Several Church of Christ congregations and individuals in the area are helping fund the project, designed to fit in with the art deco architecture of the historic Kendall-Whittier area.
“I think it’s going to be a really neat building,” said architect Taylor King of TriArch of Tulsa, designer of the project. “That area has had a lot of bad karma, but it’s really starting to clean up. There’s a lot of history in that area. This is a wonderful thing for Tulsa.”
Lozano started the church as a Hispanic ministry at Memorial Drive Church of Christ just after completing training at the Sunset International Bible Institute in Lubbock, Texas.
The church later met at the former Greater Tulsa Christian Academy, where it became self-supporting, and moved in 2000 to a small former library building at First Street and Lewis Avenue.
The 10th and Rockford Church of Christ helped the Hispanic congregation buy that building and the large lot it rests upon.
Plans for the new building were launched when the congregation outgrew the 100-seat library building, which it will keep for Bible classes and youth activities.
Bill Coday, an elder at the 10th and Rockford Church of Christ, said his congregation has supported the Hispanic church for many years.
He said the new building is expected to cost about $350,000, of which $250,000 already has been raised.
“There’s a lot of hands involved all over the Tulsa area, and that’s a good thing,” Coday said.

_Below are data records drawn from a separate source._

(* ===== verification/ExtractorInv.v ===== *)
(** * Invariants of the extractor

    [Inv] is what holds of an extractor between any two of its internal steps;
    [Step] is what every internal operation (resolve, eviction, callbacks,
    closes, sweep) does to the state: it keeps every packet exactly once, only
    appends to the decided buffer and never revives or refills a flow. *)
From S2P Require Import ClientHello Packet Extractor.

(** ** The packets in the flow table *)

Definition held_in (m : gmap Z Conn) : list Packet := map_to_list m ≫= λ kc, held kc.2.

Lemma held_in_empty : held_in ∅ = [].
Proof. unfold held_in. by rewrite map_to_list_empty. Qed.

Lemma held_in_insert m k c : m !! k = None -> held_in (<[k:=c]> m) ≡ₚ held c ++ held_in m.
Proof. intros. unfold held_in. by rewrite map_to_list_insert. Qed.

Lemma held_in_delete m k c : m !! k = Some c -> held_in m ≡ₚ held c ++ held_in (delete k m).
Proof.
  intros. rewrite <- held_in_insert by apply lookup_delete_eq. by rewrite insert_delete_id.
Qed.

Lemma held_in_update m k c : held_in (<[k:=c]> m) ≡ₚ held c ++ held_in (delete k m).
Proof. by rewrite <- insert_delete_eq, held_in_insert by apply lookup_delete_eq. Qed.

Lemma elem_of_held_in m p : p ∈ held_in m <-> exists k c, m !! k = Some c /\ p ∈ held c.
Proof.
  unfold held_in. rewrite list_elem_of_bind. split.
  - intros ([k c] & Hp & Hkc). apply elem_of_map_to_list in Hkc. by exists k, c.
  - intros (k & c & Hm & Hp). exists (k, c). split; [done|]. by apply elem_of_map_to_list.
Qed.
Lemma feed_untracked_sim e now f p : Inv e -> quiet e -> now - _lastSweep e < kSweepInterval ->
  flow_view p = Ok (true, f) -> has_bytes p = true ->
  ip_proto f = kProtoTcp -> _conns e !! key f = None ->
  sim (feed_untracked e now (key f) f p) e [label_of p].
Proof.
  intros Hi Hq Hnow Hf Hb Hp Hc. pose proof (label_flow p f Hf Hb Hp) as Hl.
  assert (forall e1, _conns e1 !! key f = None -> sim (Ok (decide e1 p ALLOW)) e1 [label_of p])
    as Hpass.
  { intros e1 Hc1. apply sim_pass. intros k c. rewrite Hl. destruct (_ <? _); [|done].
    intros [= <-]. by rewrite Hc1. }
  unfold feed_untracked. apply sim_bind_read. intros opens _.
  destruct opens; simpl negb; cbv iota; [|by apply Hpass].
  apply sim_bind_silent; [apply make_room_sim|]. intros e1 H1.
  assert (_conns e1 !! key f = None) as Hc1.
  { destruct (make_room_spec e now Hi Hq Hnow) as (e1' & H1' & _ & _ & _ & _ & Hsub & _).
    rewrite H1 in H1'. injection H1' as <-. by eapply lookup_weaken_None. }
  destruct (_ <=? _)%nat.
  { eapply sim_from; [|by apply Hpass]. by split_and!. }
  set (e2 := set_conns e1 (<[key f := Conn_default]> (_conns e1))).
  assert (feed_tracked e1 now (key f) Conn_default f p =
          feed_tracked e2 now (key f) Conn_default f p) as ->.
  { unfold feed_tracked, e2. simpl _conns. rewrite insert_insert_eq. done. }
  apply (sim_then_silent _ e1 e2).
  - apply sim_step. intros t a [F P O]. pose proof (F (key f)) as Fk. rewrite Hc1 in Fk.
    destruct (a_flows a !! key f) as [[ls|]|] eqn:Ha; simpl in Fk; [done|done|].
    eexists. split; [by apply a_open|]. split; [|done|done]. by apply flow_rel_insert.
  - apply feed_tracked_sim; try done. unfold e2. simpl. by rewrite lookup_insert_eq.
Qed.
(* ===== verification/Streams.v ===== *)
(** * A reassembler that puts segments in order

    PcapPlusPlus is a parameter of the development.  Where a run needs one, in the
    witnesses and in the scenarios of the tests, this small reassembler stands in:
    it keeps each direction's next sequence number and what came too early, and
    drops what it has delivered already.  The packets are those that
    [tests/unit/packet_builders.hpp] makes. *)
From S2P Require Import ClientHello ClientHelloSpec Packet PacketSpec Extractor ExtractorSpec.

(** ** Packets *)

Definition test_l3 (src dst : bytes) (sport dport seq flags : Z) (payload : bytes) : bytes :=
  enc_ipv4 (MkIpv4 x00 [x00; x00] 0 x40 [x00; x00] src dst [])
    (Tcp sport dport (put16 (seq / 65536) ++ put16 (seq mod 65536) ++ replicate 4 x00) 0 flags
       (replicate 6 x00) [] payload).

Definition kClient : bytes := [x0a; x00; x00; x01].
Definition kServer : bytes := [x01; x02; x03; x04].

(** A SYN, a data segment (PSH and ACK), and any other segment of the client. *)
Definition test_syn (sport : Z) : bytes := test_l3 kClient kServer sport 443 1000 2 [].
Definition test_seg (sport seq : Z) (payload : bytes) : bytes := test_l3 kClient kServer sport 443 seq 24 payload.
Definition test_view (raw : bytes) (id : Z) : Packet := Packet_view (Some raw) (zlen raw) id.

(** A packet that owns its bytes. *)
Definition test_owned (raw : bytes) (id : Z) : Packet :=
  match materialize (test_view raw id) with Ok p => p | Fault _ => Packet_default end.

(** ** The reassembler *)

(** One direction: the next sequence number and the segments that came too early. *)
Definition Half : Type := Z * list (Z * bytes).
Abbreviation Streams := (gmap Z (gmap Z Half)).

Fixpoint in_order (fuel : nat) (next : Z) (early : list (Z * bytes)) : Half * list bytes :=
  match fuel with
  | O => (next, early, [])
  | S fuel =>
      match List.filter (λ s, s.1 =? next) early with
      | [] => (next, List.filter (λ s, next <? s.1) early, [])
      | s :: _ =>
          let r := in_order fuel (next + zlen s.2) early in
          (r.1, s.2 :: r.2)
      end
  end.

(** The sequence number, in a packet without IP options or extension headers. *)
Definition tcp_seq (raw : bytes) : Z :=
  let header := match raw with b :: _ => if b2z b / 16 =? 4 then 20%nat else 40%nat | [] => 0%nat end in
  fold_left (λ n b, n * 256 + b2z b) (take 4 (drop (header + 4) raw)) 0.

(** The connection of a packet, the same in both directions, with its view. *)
Definition stream_token (f : FlowView) : Z :=
  1 + src_port f + dst_port f + fold_right Z.add 0 (map (λ b, b2z b * b2z b) (src_ip f ++ dst_ip f)).
Definition stream_view (raw : bytes) : FlowView :=
  match flow_view (test_view raw 0) with Ok (true, f) => f | _ => FlowView_default end.
Definition token_of (raw : bytes) : Z := stream_token (stream_view raw).

(** The new segment goes into its direction, and what is in order comes out.  A RST
    ends the connection; a FIN alone does not. *)
Definition stream_step (raw : bytes) (conn : option (gmap Z Half)) : option (gmap Z Half) * list Callback :=
  let f := stream_view raw in
  let k := token_of raw in
  let side := if dst_port f =? 443 then 0 else 1 in
  let syn := if Z.land (tcp_flags f) kTcpSyn =? 0 then 0 else 1 in
  let half := default (tcp_seq raw + syn, []) (default ∅ conn !! side) in
  let early := if 0 <? payload_len f
               then (tcp_seq raw, take (Z.to_nat (payload_len f)) (payload f)) :: half.2 else half.2 in
  let r := in_order (S (length early)) half.1 early in
  let cbs := match conn with None => [ConnectionStart k] | Some _ => [] end ++
             map (λ d, MessageReady side d k) r.2 in
  if Z.land (tcp_flags f) kTcpRst =? 0
  then (Some (<[side := r.1]> (default ∅ conn)), cbs)
  else (None, cbs ++ [ConnectionEnd]).

Definition streams_reassemble (r : Streams) (raw : bytes) : Streams * list Callback :=
  let s := stream_step raw (r !! token_of raw) in
  (partial_alter (λ _, s.1) (token_of raw) r, s.2).

#[export] Instance streams_pcpp : Pcpp Streams := {|
  reassemblePacket := streams_reassemble;
  closeConnection r k := (delete k r, [ConnectionEnd]);
  purgeClosedConnections r := (r, [])
|}.
(** With what the reassembler says of each. *)
Definition demo_callbacks : list (list Callback) :=
  let client d := MessageReady 0 d demo_token in
  [[ConnectionStart demo_token]; []; []; []; [client (demo_piece 0); client (demo_piece 1)]; [];
   [MessageReady 1 (str "hi") demo_token]; [client (demo_piece 2)]].
Definition demo_own : list (Packet * list Callback) := zip demo_packets demo_callbacks.
Definition demo_p (i : nat) : Packet := nth i demo_packets Packet_default.

(** The others: a connection to a blocked host and one that only opens. *)
Definition demo_others : list Packet :=
  [test_view (test_syn 55000) 20; test_view (test_seg 55000 1001 (take 30 demo_blocked_hello)) 21;
   test_view (test_syn 56000) 22; test_view (test_seg 55000 1031 (drop 30 demo_blocked_hello)) 23;
   test_view (test_seg 55000 1111 (str "more")) 24].
Definition demo_other (i : nat) : Packet := nth i demo_others Packet_default.

Definition foreign_at (key : Z) (p : Packet) : bool :=
  match flow_view p with Ok (_, f) => negb (Packet.key f =? key) | Fault _ => false end.

Lemma demo_others_foreign p : p ∈ demo_others -> foreign demo_key p.
Proof.
  intros Hp%list_elem_of_In. assert (forallb (foreign_at demo_key) demo_others = true) as Hall by concrete.
  rewrite forallb_forall in Hall. specialize (Hall p Hp). unfold foreign_at in Hall.
  intros f Hf _. rewrite Hf in Hall. by apply negb_true_iff, Z.eqb_neq in Hall.
Qed.

Lemma demo_reassembles : Reassembles demo_token (λ p, p ∈ demo_others) (streams_expect demo_token).
Proof.
  apply streams_reassembles. intros p raw Hp%list_elem_of_In Hraw.
  assert (forallb (λ p, negb (token_of (packet_bytes p) =? demo_token)) demo_others = true) as Hall by concrete.
  rewrite forallb_forall in Hall. specialize (Hall p Hp). unfold packet_bytes in Hall. rewrite Hraw in Hall.
  by apply Z.eqb_neq, negb_true_iff.
Qed.

Definition demo_pre : list op := [Feed (seconds 4) (demo_other 0); Drain].

Definition demo_rest : list op :=
  [Feed (seconds 6) (demo_p 1); Feed (seconds 6) (demo_other 1); Feed (seconds 6) (demo_p 2); Tick (seconds 8); Drain;
   Feed (seconds 15) (demo_p 3); Feed (seconds 16) (demo_other 2); Feed (seconds 24) (demo_p 4);
   Feed (seconds 30) (demo_p 5); Feed (seconds 31) (demo_p 6); Feed (seconds 39) (demo_other 3);
   Feed (seconds 40) (demo_p 7); Feed (seconds 90) (demo_other 4); Flush; Drain].

Lemma demo_other_in i : (i < 5)%nat -> demo_other i ∈ demo_others.
Proof. intros Hi. apply list_elem_of_In, nth_In. exact Hi. Qed.

(** Each step of [among] for concrete packets. *)
Ltac among_concrete :=
  repeat first [ apply among_done | apply among_drain
               | apply among_feed; [split; concrete|apply demo_other_in; lia|] | apply among_own; [split; concrete|]
               | apply among_tick; [split; concrete|] ].

Lemma demo_among : among (λ p, p ∈ demo_others) (seconds 5) (tail demo_packets) demo_rest.
Proof.
  change (tail demo_packets) with [demo_p 1; demo_p 2; demo_p 3; demo_p 4; demo_p 5; demo_p 6; demo_p 7].
  unfold demo_rest. among_concrete.
Qed.

Lemma demo_sends : Sends_hello demo_key demo_token demo_own demo_hello.
Proof.
  split.
  - unfold demo_own, demo_packets, demo_callbacks. cbn [zip zip_with].
    repeat (apply Forall_cons; [split_and!; [split; [split; [|simpl]; concrete|]; split_and!; concrete
      |repeat (apply Forall_cons; [concrete|]); apply Forall_nil|concrete]|]). apply Forall_nil.
  - exists (demo_syn, [ConnectionStart demo_token]), (tail demo_own). split; concrete.
  - exists (take 7 demo_own), (demo_p 7, [MessageReady 0 (demo_piece 2) demo_token]).
    split; [reflexivity|]. split; [concrete|]. split; [concrete|]. split; [concrete|].
    exists demo_records, (str "early data"). split_and!; concrete.
  - concrete.
Qed.

Lemma tls_connection_in_traffic_witness :
  exists e out, run (Extractor_ctor 0%nat (∅ : Streams) 4 1) (demo_pre ++ Feed (seconds 5) demo_syn :: demo_rest) =
    Ok (e, out) /\ Forall (λ p, answer ALLOW p ∈ map outcome_of (out ++ _decided e)) demo_packets.
Proof.
  destruct (tls_connection_in_traffic demo_key demo_token (λ p, p ∈ demo_others) (streams_expect demo_token)
    0%nat ∅ 4 1 demo_pre (seconds 5) (demo_syn, [ConnectionStart demo_token]) (tail demo_own) demo_rest demo_hello ALLOW)
    as (e & out & Hrun & H1).
  - exact demo_others_foreign.
  - exact demo_reassembles.
  - concrete.
  - exact demo_sends.
  - unfold streams_expect. split_and!; concrete.
  - concrete.
  - apply Forall_cons; [apply demo_other_in; lia|apply Forall_nil].
  - intros e out Hrun. vm_compute in Hrun. injection Hrun as <- <-. concrete.
  - exact demo_among.
  - intros d. concrete.
  - exists e, out. split; [exact Hrun|]. apply list.Forall_forall. intros p Hp. exact (proj1 (H1 p Hp)).
Defined.
(* ===== verification/ExtractorBlocked.v ===== *)
(** * Blocked flows

    How long a flow stays blocked.  With a policy that lets flows without a name
    pass, a sweep and a shutdown only ever allow packets ([Passed]), and a packet
    of another flow ends a block only through the ring: when the table is full, or
    when the ring's next slot is the blocked flow's ([feed_foreign]). *)
From S2P Require Import ClientHello ClientHelloSpec Packet PacketSpec Extractor ExtractorInv ExtractorSpec ExtractorDecision Streams ExtractorTraffic.

Definition allowed (d : Decided) : Prop := verdict d = ALLOW.

(** The policy lets a flow without a name pass. *)
Definition nameless_pass (D : Type) `{!Policy D} : Prop := forall d : D, (_decide None d).1 = ALLOW.

Section passed.
  Context {D R : Type} `{!Policy D} `{!Pcpp R} `{!MapOrder}.
  Abbreviation Ext := (Extractor D R).
  Implicit Types e : Ext.
(** What a sweep over the flows [ks] does: it allows packets, leaves the ring
    alone, and ends flows that wait or are in [ks]. *)
Record Passed (ks : list Z) e e' : Prop := {
  pa_entry : forall i, i ∉ ks -> (forall c, _conns e !! i = Some c -> state c = Block) ->
    _conns e' !! i = _conns e !! i;
  pa_ring : (_block_ring e', _block_next e') = (_block_ring e, _block_next e);
  pa_feeding : _feeding e' = _feeding e;
  pa_decided : exists ds, _decided e' = _decided e ++ ds /\ Forall allowed ds
}.

Lemma Passed_trans ks e1 e2 e3 : Passed ks e1 e2 -> Passed ks e2 e3 -> Passed ks e1 e3.
Proof.
  intros [E1 R1 F1 (ds1 & D1 & A1)] [E2 R2 F2 (ds2 & D2 & A2)]. split.
  - intros i Hi Hb. rewrite E2, E1; [done..| |]; [done|]. by rewrite E1.
  - by rewrite R2.
  - by rewrite F2.
  - exists (ds1 ++ ds2). rewrite D2, D1, app_assoc. split; [done|]. by apply Forall_app.
Qed.

Lemma Passed_same ks e e' :
  (_conns e', _block_ring e', _block_next e', _feeding e', _decided e') =
  (_conns e, _block_ring e, _block_next e, _feeding e, _decided e) -> Passed ks e e'.
Proof.
  intros [= E1 E2 E3 E4 E5]. split; rewrite ?E1, ?E2, ?E3, ?E4; try done.
  exists []. by rewrite E5, app_nil_r.
Qed.

Lemma Passed_weaken ks e e' : Passed [] e e' -> Passed ks e e'.
Proof. intros [E ? ? ?]. split; try done. intros i _. apply E. set_solver. Qed.

  Context (nameless : nameless_pass D).

Lemma resolve_passed e j : exists e', resolve e j None = Ok e' /\ Passed [] e e'.
Proof using nameless.
  unfold resolve. destruct (_conns e !! j) as [c|] eqn:Hc; [|exists e; split; [done|by apply Passed_same]].
  destruct (state c) eqn:Hs; [|exists e; split; [done|by apply Passed_same]].
  pose proof (nameless (_policy e)) as Hn. destruct (_decide None (_policy e)) as [v d].
  simpl in Hn. subst v. cbn [mbind outcome_bind]. rewrite decide_all_decided.
  eexists. split; [done|].
  assert (forall i, (forall c', _conns e !! i = Some c' -> state c' = Block) ->
    delete j (_conns e) !! i = _conns e !! i) as Hi.
  { intros i Hb. apply lookup_delete_ne. intros <-. rewrite (Hb c Hc) in Hs. done. }
  assert (Forall allowed (map (λ p, MkDecided p ALLOW) (held c))) as Ha by (apply Forall_fmap, Forall_true; done).
  destruct (_ && _); (split; [intros i _; exact (Hi i)|done|done|]); eexists; by split.
Qed.
Record NFQueue := MkNFQueue {
  _h : bool;
  _qh : bool;
  _queue_num : Z;
  _stop_fd : Z;
  _received : Z;
  _verdicted : Z;
  _undecided : Z;
  _err_errno : Z;
  _err_what : option string
}.

Definition set_counters (q : NFQueue) r v u :=
  MkNFQueue (_h q) (_qh q) (_queue_num q) (_stop_fd q) r v u (_err_errno q) (_err_what q).

(** A queue with its kernel, the log of the packet ids received and the log of
    the verdicts sent. *)
Record Link (K : Type) := MkLink {
  queue : NFQueue;
  kernel : K;
  seen : list Z;
  sent : list (Z * Z)
}.
Arguments MkLink {K}.
Arguments queue {K}.
Arguments kernel {K}.
Arguments seen {K}.
Arguments sent {K}.

Definition set_kernel {K} (l : Link K) k : Link K := MkLink (queue l) k (seen l) (sent l).
Definition set_queue {K} (l : Link K) q : Link K := MkLink q (kernel l) (seen l) (sent l).

Section nfqueue.
  Context {K : Type} `{!Netfilter K}.

(** ** Setup *)

(** The constructor's result: the queue, or the exception with its [errno]. *)
Inductive Setup := Ready (q : NFQueue) | Throws (what : string) (err : Z).

(** A call, recorded in the trace with its result. *)
Definition call (c : Call) (kt : K * list (Call * Z)) : Z * (K * list (Call * Z)) :=
  let '(rc, k) := sys c kt.1 in (rc, (k, kt.2 ++ [(c, rc)])).
(* ===== verification/Cli.v ===== *)
(** * Configuration and command line ([include/config.hpp], [src/cli.cpp])

    [Config] with its derived quantities, [parse_uint] on a model of the C
    library's [strtoull], and the argument loop of [cli::parse]: its result and
    the exit code.  [Text] has what it prints. *)
From S2P Require Import Prelude BlockList.

(** ** Configuration *)

Record Config := MkConfig {
  blocklist_path : bytes;
  queue_num : Z;
  queue_maxlen : Z;
  jobs : Z;
  recv_buf_bytes : Z;
  max_blocked_flows : Z;
  pin_first_cpu : Z;
  pin_stride : Z;
  verbose : bool;
  passthrough : bool;
  stats_interval_s : Z
}.

Definition Config_default : Config :=
  MkConfig (str "blocklist.txt") 0 8192 4 (256 * 1024 * 1024) 0 (-1) 1 false false 0.

Definition worker_count (c : Config) : Z := if 0 <? jobs c then jobs c else 1.

Definition last_queue_num (c : Config) : Z := u16 (u64 (queue_num c + worker_count c - 1)).

Definition recv_buf_per_worker (c : Config) : Z :=
  let share := u64 (recv_buf_bytes c) / worker_count c in
  let kFloor := 1024 * 1024 in
  if share <? kFloor then kFloor else share.

Definition set_path (c : Config) p := MkConfig p (queue_num c) (queue_maxlen c) (jobs c)
  (recv_buf_bytes c) (max_blocked_flows c) (pin_first_cpu c) (pin_stride c) (verbose c)
  (passthrough c) (stats_interval_s c).
Definition set_queue_num (c : Config) n := MkConfig (blocklist_path c) (u16 n) (queue_maxlen c)
  (jobs c) (recv_buf_bytes c) (max_blocked_flows c) (pin_first_cpu c) (pin_stride c) (verbose c)
  (passthrough c) (stats_interval_s c).
Definition set_queue_maxlen (c : Config) n := MkConfig (blocklist_path c) (queue_num c) (u32 n)
  (jobs c) (recv_buf_bytes c) (max_blocked_flows c) (pin_first_cpu c) (pin_stride c) (verbose c)
  (passthrough c) (stats_interval_s c).
Definition set_jobs (c : Config) n := MkConfig (blocklist_path c) (queue_num c) (queue_maxlen c)
  (u64 n) (recv_buf_bytes c) (max_blocked_flows c) (pin_first_cpu c) (pin_stride c) (verbose c)
  (passthrough c) (stats_interval_s c).
Definition set_recv_buf (c : Config) n := MkConfig (blocklist_path c) (queue_num c)
  (queue_maxlen c) (jobs c) n (max_blocked_flows c) (pin_first_cpu c) (pin_stride c) (verbose c)
  (passthrough c) (stats_interval_s c).
Definition set_max_blocked (c : Config) n := MkConfig (blocklist_path c) (queue_num c)
  (queue_maxlen c) (jobs c) (recv_buf_bytes c) (u64 n) (pin_first_cpu c) (pin_stride c) (verbose c)
  (passthrough c) (stats_interval_s c).
Definition set_pin (c : Config) n := MkConfig (blocklist_path c) (queue_num c)
  (queue_maxlen c) (jobs c) (recv_buf_bytes c) (max_blocked_flows c) n (pin_stride c) (verbose c)
  (passthrough c) (stats_interval_s c).
Definition set_pin_stride (c : Config) n := MkConfig (blocklist_path c) (queue_num c)
  (queue_maxlen c) (jobs c) (recv_buf_bytes c) (max_blocked_flows c) (pin_first_cpu c) n (verbose c)
  (passthrough c) (stats_interval_s c).
Definition set_verbose (c : Config) := MkConfig (blocklist_path c) (queue_num c)
  (queue_maxlen c) (jobs c) (recv_buf_bytes c) (max_blocked_flows c) (pin_first_cpu c) (pin_stride c)
  true (passthrough c) (stats_interval_s c).
Definition set_passthrough (c : Config) := MkConfig (blocklist_path c) (queue_num c)
  (queue_maxlen c) (jobs c) (recv_buf_bytes c) (max_blocked_flows c) (pin_first_cpu c) (pin_stride c)
  (verbose c) true (stats_interval_s c).
Definition set_stats (c : Config) n := MkConfig (blocklist_path c) (queue_num c)
  (queue_maxlen c) (jobs c) (recv_buf_bytes c) (max_blocked_flows c) (pin_first_cpu c) (pin_stride c)
  (verbose c) (passthrough c) (u32 n).

(** ** Numbers *)

Definition is_digit (b : byte) : bool := (48 <=? b2z b) && (b2z b <=? 57).

Definition ULLONG_MAX : Z := 18446744073709551615.
Definition UINT32_MAX : Z := 4294967295.
Definition INT_MAX : Z := 2147483647.

(** The value of a run of decimal digits. *)
Definition digits_value (ds : bytes) : Z := fold_left (λ v b, v * 10 + (b2z b - 48)) ds 0.

Fixpoint span_while (f : byte -> bool) (s : bytes) : bytes * bytes :=
  match s with
  | b :: s' => if f b then let '(x, y) := span_while f s' in (b :: x, y) else ([], s)
  | [] => ([], [])
  end.

(** [std::strtoull(s, &end, 10)]: the value, the bytes from [*end] on, and
    whether [errno] is set; [None] when no digit was found ([end == s]). *)
Definition strtoull (s : bytes) : option (Z * bytes * bool) :=
  let s := (span_while isspace s).2 in
  let '(neg, s) := match s with
                   | b :: s' => if decide (b = x2d) then (true, s')
                                else if decide (b = x2b) then (false, s') else (false, s)
                   | [] => (false, s)
                   end in
  let '(ds, rest) := span_while is_digit s in
  match ds with
  | [] => None
  | _ =>
      let v := digits_value ds in
      if ULLONG_MAX <? v then Some (ULLONG_MAX, rest, true)
      else Some (if neg then u64 (- v) else v, rest, false)
  end.

Definition parse_uint (s : bytes) (lo hi : Z) : option Z :=
  match s with
  | [] => None
  | _ =>
    match strtoull s with
    | None => None
    | Some (v, rest, erange) =>
        match erange, rest with
        | false, [] => if (v <? lo) || (hi <? v) then None else Some v
        | _, _ => None
        end
    end
  end.

(** ** The argument loop *)

Record ParseResult := MkParseResult { config : Config; should_exit : bool; exit_code : Z }.

(** What an argument is: the branches of the loop. *)
Inductive Arg :=
| Help
| Number (lo hi : Z) (store : Config -> Z -> Config)
| Path
| Flag (store : Config -> Config)
| Unknown
| Positional.

Definition is_opt (arg : bytes) (s : string) : bool := bool_decide (arg = str s).

Definition classify (arg : bytes) : Arg :=
  if is_opt arg "-h" || is_opt arg "--help" then Help
  else if is_opt arg "-j" then Number 1 4096 set_jobs
  else if is_opt arg "-nfq" then Number 0 65535 set_queue_num
  else if is_opt arg "-nfq-size" then Number 1 UINT32_MAX set_queue_maxlen
  else if is_opt arg "-max-blocked" then Number 1 UINT32_MAX set_max_blocked
  else if is_opt arg "-pin" then Number 0 4095 set_pin
  else if is_opt arg "-pin-stride" then Number 1 64 set_pin_stride
  else if is_opt arg "-rcvbuf" then Number 1 INT_MAX set_recv_buf
  else if is_opt arg "-b" then Path
  else if is_opt arg "-v" || is_opt arg "--verbose" then Flag set_verbose
  else if is_opt arg "--passthrough" then Flag set_passthrough
  else if is_opt arg "--stats" then Number 0 86400 set_stats
  else if bool_decide (head arg = Some x2d) then Unknown
  else Positional.

Definition parse_fail (c : Config) : ParseResult := MkParseResult c true 2.

(** After the loop: the whole range of queues must exist. *)
Definition check_range (c : Config) : ParseResult :=
  if 65535 <? u64 (queue_num c + worker_count c - 1) then parse_fail c
  else MkParseResult c false 0.

Fixpoint parse_args (c : Config) (args : list bytes) : ParseResult :=
  match args with
  | [] => check_range c
  | arg :: args =>
    match classify arg with
    | Help => MkParseResult c true 0
    | Number lo hi store =>
        match args with
        | [] => parse_fail c
        | val :: args =>
            match parse_uint val lo hi with
            | None => parse_fail c
            | Some n => parse_args (store c n) args
            end
        end
    | Path =>
        match args with
        | [] => parse_fail c
        | val :: args => parse_args (set_path c val) args
        end
    | Flag store => parse_args (store c) args
    | Unknown => parse_fail c
    | Positional => parse_args (set_path c arg) args
    end
  end.

(** [cli::parse]; [args] is [argv + 1]. *)
Definition parse (args : list bytes) : ParseResult := parse_args Config_default args.

(** ** Decimal notation *)

Definition digit (d : Z) : byte := z2b (48 + d).

Fixpoint dec_digits (fuel : nat) (n : Z) : bytes :=
  match fuel with
  | O => []
  | S fuel => if n <? 10 then [digit n] else dec_digits fuel (n / 10) ++ [digit (n mod 10)]
  end.

(** Twenty digits are enough for 64 bits. *)
Definition dec (n : Z) : bytes := dec_digits 20 n.

Lemma digit_value d : 0 <= d < 10 -> b2z (digit d) = 48 + d.
Proof. intros. unfold digit. rewrite b2z_z2b. apply Z.mod_small. lia. Qed.

Lemma digit_is_digit d : 0 <= d < 10 -> is_digit (digit d) = true.
Proof. intros. unfold is_digit. rewrite digit_value by lia. apply andb_true_intro. split; apply Z.leb_le; lia. Qed.

Lemma digits_value_snoc ds b : digits_value (ds ++ [b]) = digits_value ds * 10 + (b2z b - 48).
Proof. unfold digits_value. by rewrite fold_left_app. Qed.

Lozano said his church members have pledged to work on Sheetrock and the interior, finishing it under the supervision of the contractor once the building is enclosed.
He hopes to be in the new building by summer.
He and his family became U.S. citizens on March 21, 1991.
“That was important for me spiritually and socially. I couldn’t be a preacher without obeying the law,” he said.
“When I preach the gospel, I tell people to immediately conform to U.S. immigration laws,” he said. “To become a U.S. citizen takes a long time and money, but they’re working on it.”
Oklahoma’s tough new immigration law has cut the Hispanic population in the state from about 150,000 to about 70,000 or 80,000, he said.
Many have moved back to Mexico or to other states, he said. “Some are afraid they will end up in jail.”
In addition to ministering at Iglesia de Cristo, Lozano is a chaplain for the Tulsa County Sheriff’s Department and a jail and prison minister.
He has helped found Hispanic congregations in three other Oklahoma cities: Tahlequah, Muskogee and Claremore.